Restricting Applications in Windows

I decided not to hijack another thread with my curiosity, so I'm starting a new thread here.

How can a Windows user (XP, Vista & Win 7) change/add/remove Mandatory Access Controls (recognizing that the answer may be different for each OS)? I want a tool that allows me to determine exactly what each program will be allowed to do. For instance I could confine my browser so that any malware I encounter can't access system files. It would prevent escalation of privileges. Does Windows allow me to have that kind of fine-grained control? Are the only options extra software that does it for me (like AppGuard)?

I'm comparing it to AppArmor, which is Ubuntu's answer to Mandatory Access Controls.

 

It is not natively supported. Instead Windows has MIAC, Mandatory Integrity Access Control. The best you can do is assign a file to a predefined "profile", which will have a loose set of write restrictions.

Lame, right?

In short, no AppGuard for Windows.

 

I'm flabbergasted. Seriously? You & I are the only people in the world that want to control access in Windows?

What??

#typed from my Linux machine

 

Yeah I was actually a bit surprised by it myself... there's absolutely no way to fine tune a MAC system in Windows via the OS. The most you can do is try to get a program working with Low Integrity, which will likely break it entirely.

 

Yes, there's no native way of doing it... kind of. You can work with integrity levels, but far from being perfect for what you aim to do.

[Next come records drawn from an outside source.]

Lemma entry_nonblank e : nonblank (entry_line e) = true.
Proof.
  unfold nonblank, entry_line. destruct (entry_object e) as [r ->]. by rewrite trim_plain_ends.
Qed.

Lemma entry_line_parses e : entry_from_str (of_bytes (entry_line e)) = Some e.
Proof. unfold entry_line. rewrite of_bytes_bytes. apply entry_roundtrip. Qed.

Lemma file_of_entries es : log_entries (Some (file_of es)) = es.
Proof.
  cbn. rewrite file_of_lines. induction es as [|e es IH]; [done|]. cbn [fmap list_fmap List.filter].
  rewrite entry_nonblank. cbn. by rewrite entry_line_parses, IH.
Qed.

Lemma chained_verifies i prev es : chained prev es → verify_lines i prev (entry_line <$> es) = Ok tt.
Proof.
  revert i prev. induction es as [|e es IH]; intros i prev; [done|]. cbn [chained fmap list_fmap verify_lines].
  intros (Hp & Hh & Hc). unfold entry_line at 1. rewrite entry_utf8. cbn [negb].
  rewrite entry_nonblank. cbn [negb]. rewrite entry_line_parses.
  rewrite !bool_decide_eq_true_2 by done. by apply IH.
Qed.

Lemma file_of_utf8 es : utf8_valid (file_of es) = true.
Proof.
  unfold file_of. induction es as [|e es IH]; [done|]. cbn. rewrite <-(assoc_L (++)).
  apply utf8_valid_app; [apply entry_utf8|]. done.
Qed.

Lemma load_tail_of es : load_tail_hash (Some (file_of es)) =
  match last es with
  | Some e => if is_empty (au_hash e) then None else Some (au_hash e)
  | None => None
  end.
Proof.
  unfold load_tail_hash. cbn. unfold from_utf8. rewrite file_of_utf8. cbn. rewrite file_of_lines.
  destruct es as [|e es _] using rev_ind; [done|].
  rewrite fmap_app, rev_app_distr, last_snoc. cbn. rewrite entry_nonblank. cbn.
  by rewrite entry_line_parses.
Qed.

Lemma chained_app prev es es' : chained prev (es ++ es') ↔
  chained prev es ∧ chained (match last es with Some e => au_hash e | None => prev end) es'.
Proof.
  revert prev. induction es as [|e es IH]; intros prev; cbn [app chained]; [tauto|].
  rewrite IH. rewrite last_cons. destruct (last es); tauto.
Qed.

Lemma sealed_chained tail e x : sealed tail e = Some x → au_prev_hash x = tail ∧ au_hash x = entry_hash x.
Proof.
  unfold sealed. intros (target & _ & Hb)%bind_Some. apply bind_Some in Hb as (detail & _ & Hb).
  apply bind_Some in Hb as (outcome & _ & Hb). apply bind_Some in Hb as (tool & _ & Hb). by injection Hb as <-.
Qed.

Lemma seal_all_snoc tail es xs e x :
  seal_all tail es = Some xs →
  sealed (match last xs with Some y => au_hash y | None => tail end) e = Some x →
  seal_all tail (es ++ [e]) = Some (xs ++ [x]).
Proof.
  revert tail xs. induction es as [|y es IH]; intros tail xs; cbn [app seal_all].
  { intros [= <-] Hx. cbn in Hx. by rewrite Hx. }
  intros (z & Hz & Hb)%bind_Some. apply bind_Some in Hb as (zs & Hzs & Hb). injection Hb as <-.
  rewrite last_cons, Hz. cbn [mbind option_bind]. intros Hx. rewrite (IH _ _ Hzs); [done|].
  by destruct (last zs).
Qed.

Lemma chained_seal_all tail es xs : seal_all tail es = Some xs → chained tail xs.
Proof.
  revert tail xs. induction es as [|e es IH]; intros tail xs; cbn [seal_all]; [by intros [= <-]|].
  intros (x & Hx & Hb)%bind_Some. apply bind_Some in Hb as (ys & Hys & Hb). injection Hb as <-.
  apply sealed_chained in Hx as [Hp Hh]. cbn. split_and!; auto.
Qed.

(** ** Operation sequences *)

(** A caller appends, with or without luck, or opens the file again. *)
Inductive AuditOp := OpAppend (io : AppendIo) (e : AuditEntry) | OpReopen.
(** The logger, and the entries it has acknowledged. *)
Definition audit_step (st : AuditLog * list AuditEntry) (op : AuditOp) : AuditLog * list AuditEntry :=
  let '(log, acked) := st in
  match op with
  | OpAppend io e =>
      match append io e log with
      | (log, Appended) => (log, acked ++ [e])
      | (log, _) => (log, acked)
      end
  | OpReopen => (audit_new (al_file log), acked)
  end.
Definition audit_run (ops : list AuditOp) : AuditLog * list AuditEntry :=
  foldl audit_step (audit_new None, []) ops.
(** A write that fails has written nothing. *)
Definition not_torn (op : AuditOp) : bool := match op with OpAppend (Torn _) _ => false | _ => true end.

Definition log_ok (st : AuditLog * list AuditEntry) : Prop :=
  ∃ xs, seal_all GENESIS st.2 = Some xs ∧ unwrap_or_nil (al_file st.1) = file_of xs ∧
        (al_file st.1 = None → xs = []) ∧ al_tail st.1 = last_hash xs.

But, you can restrict such access with Sandboxie, for example. It's not a native solution, but it works.

I wish I could have a solution that would only do that task, though. I do wonder why AppLocker didn't result in such, after all, the name AppLocker comes from application locker. Lock execution and access, right? They forgot the access part, once it's permitted.

By the way, what else have we got out there that would give such functionality?

 

Not really. You don't have to give something a low integrity level. Not only. I'll explain.

I run Chromium with an explicit low integrity level. I'm pretty sure you're aware of its benefits, by now. But, a low integrity level object can still read from medium/high integrity level objects and containers.

The solution is to apply an explicit medium/high integrity level to such objects and containers and apply the flags NoReadUp. By itself, this would already prevent low integrity level objects from reading medium and high integrity level objects and containers; medium integrity level objects wouldn't be able to read from high integrity level objects and containers.

I follow this approach for a lot of folders I wish to protect (not important information, just things I don't want to give everything open access).

There's also the flags NoExecuteUp and NoWriteUp (the latter applied by default).

 

Sandboxie is the only program that came to mind.

 

I'm doing some more digging. I found that in Vista MAC = Mandatory Integrity Control. I also found an explanation of how it works on microsoft's website.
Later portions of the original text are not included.